===== GIVEN DATA

Lemma event_keyed ev o d : state_keyed d -> state_keyed (resource_event handler ev o d).1.
Proof.
  intros Hd. destruct o as [obj|obj]; [|done]. simpl.
  destruct (handler _ _ _ _). simpl.
  destruct ev; simpl; [by apply well_keyed_put..|by apply well_keyed_delete].
Qed.

Lemma process_item_keyed it d : state_keyed d -> state_keyed (processItem readOnly it d).1.
Proof.
  intros Hd. unfold processItem.
  assert (state_keyed (resource_event handler (eventType it) (eobj it) d).1) as He by (by apply event_keyed).
  destruct (eventType it); simpl; destruct (resource_event _ _ _ _) as [d1 err];
    by apply status_update_keyed; [apply item_status_ok|].
Qed.

Lemma process_next_keyed it n d : state_keyed d -> state_keyed (processNextItem readOnly it n d).1.
Proof.
  intros Hd. unfold processNextItem. destruct (_ && _); [done|].
  pose proof (process_item_keyed it d Hd) as Hp. destruct (processItem readOnly it d) as [d1 [e|]]; [|done].
  destruct (bool_decide _); [done|]. by apply status_update_keyed; [unfold statuses; set_solver|].
Qed.

Lemma update_func_keyed old new d : state_keyed d -> state_keyed (UpdateFuncImpl readOnly old new d).1.
Proof.
  intros Hd. unfold UpdateFuncImpl. destruct (obj_meta new); [|done].
  cbv zeta. do 2 (match goal with |- state_keyed (if ?b then _ else _).1 => destruct b; [done|] end).
  assert (state_keyed (checkIfResourceVersionHasIncreased old new d).1) as Hv.
  { apply (version_check_inv state_keyed); [|done]. intros o' d' Hd'. by destruct o'. }
  destruct (checkIfResourceVersionHasIncreased old new d) as [d1 [latest changed]]. simpl in Hv.
  destruct (_ || _); [|done]. destruct readOnly; [done|]. simpl.
  by apply status_update_keyed; [unfold statuses; set_solver|].
Qed.

Lemma step_keyed s s' : controller_step s s' -> state_keyed s.1 -> state_keyed s'.1.
Proof.
  intros [o d q|old new d q r|o d q|s1 s2 [d q1 it n q2 r]] Hd; simpl in *;
    [done|by apply update_func_keyed|done|by apply process_next_keyed].
Qed.

Lemma reachable_keyed h s : rtc controller_step (mkResource ∅ h, []) s -> state_keyed s.1.
Proof.
  intros Hs. remember (mkResource ∅ h, []) as s0 eqn:E0.
  assert (state_keyed s0.1) as H0 by (subst; by apply map_Forall_empty). clear E0.
  induction Hs as [|s1 s2 s3 Hs _ IH]; [done|]. apply IH. by eapply step_keyed.
Qed.
End Runs.

(** What a kind's caches promise, whatever happens. *)
Definition promises_well_keyed {A} {kind : ResourceCache A (statusCache A)} (item_key : A -> string) : Prop :=
  forall H readOnly (handler : EventType -> A -> statusCache A -> H -> H * error) api h s key it,
    rtc (controller_step readOnly handler api) (mkResource ∅ h, []) s ->
    res_cache s.1 !! key = Some it ->
    item_key (si_obj it) = key /\ (si_status it = ProcessingInProgress \/ si_status it = Processed \/ si_status it = NotProcessed).

(** Whatever the informers deliver and however the worker gets to it, every dependency
    that is cached is cached under its source, every traffic configuration and shard under
    its name, with one of the three statuses; so a lookup never returns the dependency of
    another identity. *)
Theorem config_caches_well_keyed :
  promises_well_keyed depCache_getKey /\ promises_well_keyed trafficConfigCache_getKey /\
  (forall Shard (shard_meta : Shard -> ObjectMeta),
     promises_well_keyed (kind := shard_cache shard_meta) (shardCache_getKey shard_meta)) /\
  forall H readOnly (handler : EventType -> DependencyObj -> statusCache DependencyObj -> H -> H * error) api h s identity dep,
    rtc (controller_step readOnly handler api) (mkResource ∅ h, []) s ->
    depCache_Get identity (res_cache s.1) = Some dep -> DpSource dep = identity.
Proof.
  assert (forall A kind (keyed : @KeyedCache A kind), promises_well_keyed (@item_key A kind keyed)) as Hall.
  { intros A kind keyed H readOnly handler api h s key it Hs Hit.
    destruct (reachable_keyed readOnly handler api h s Hs key it Hit) as [Hk Hst].
    split; [done|]. unfold statuses in Hst. set_solver. }
  split_and!; [apply (Hall _ _ dependency_keyed)|apply (Hall _ _ trafficConfig_keyed)| |].
  - intros Shard shard_meta. apply (Hall _ _ (shard_keyed shard_meta)).
  - intros H readOnly handler api h s identity dep Hs Hg. unfold depCache_Get, cache_get in Hg.
    destruct (res_cache s.1 !! identity) as [it|] eqn:E; [|done]. injection Hg as <-.
    by apply (Hall _ _ dependency_keyed H readOnly handler api h s identity it Hs) in E as [? _].
Qed.

(** The dependency of a name that is not its source is looked up under the name: a newer
    version of it that was processed meanwhile is not seen, and the old one is processed
    again. *)
Lemma dependency_retried_over_newer {H} (handler : EventType -> DependencyObj -> statusCache DependencyObj -> H -> H * error)
    api (old new : DependencyObj) (h : H) :
  DpSource new = DpSource old -> Name (DpMeta old) <> DpSource old ->
  shouldRetry (dl := DependencyDelegator handler api) (Present old) (mkResource (depCache_Put new ∅) h) = true.
Proof.
  intros Hs Hn. unfold shouldRetry. simpl. unfold cache_get, depCache_Put, depCache_getKey, cache_put.
  rewrite lookup_insert_ne by congruence. by rewrite lookup_empty.
Qed.

(** *** A dependency that is added and processed *)
Definition sample_dependency : DependencyObj := mkDependency (mkMeta "foo-dep" "ns" None None 0 "1") "foo" ["bar"].
Definition quiet_handler : EventType -> DependencyObj -> statusCache DependencyObj -> unit -> unit * error :=
  fun _ _ _ h => (h, None).
Definition added_dependency : resource_state (statusCache DependencyObj) unit * list (InformerCacheObj (delivered DependencyObj) * nat) :=
  (mkResource {[ "foo" := mkStatusItem sample_dependency Processed ]} tt, []).

Lemma config_caches_well_keyed_witness :
  rtc (controller_step false quiet_handler (fun _ _ => None)) (mkResource ∅ tt, []) added_dependency /\
  depCache_getKey sample_dependency = "foo".
Proof.
  assert (rtc (controller_step false quiet_handler (fun _ _ => None)) (mkResource ∅ tt, []) added_dependency) as Hr.
  { eapply rtc_l; [apply (informer_added _ _ _ (Present sample_dependency))|]. simpl.
    eapply rtc_l; [apply worker, (work_item _ _ [] _ _ [])|]. change (rtc (controller_step false quiet_handler (fun _ _ => None)) added_dependency added_dependency). done. }
  split; [done|].
  destruct config_caches_well_keyed as (_ & _ & _ & Hd).
  by apply (Hd _ _ _ _ _ _ "foo" sample_dependency Hr).
Defined.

==========

Using the listing above, report each line that mentions the word "processNextItem".

Lemma process_next_keyed it n d : state_keyed d -> state_keyed (processNextItem readOnly it n d).1.
  intros Hd. unfold processNextItem. destruct (_ && _); [done|].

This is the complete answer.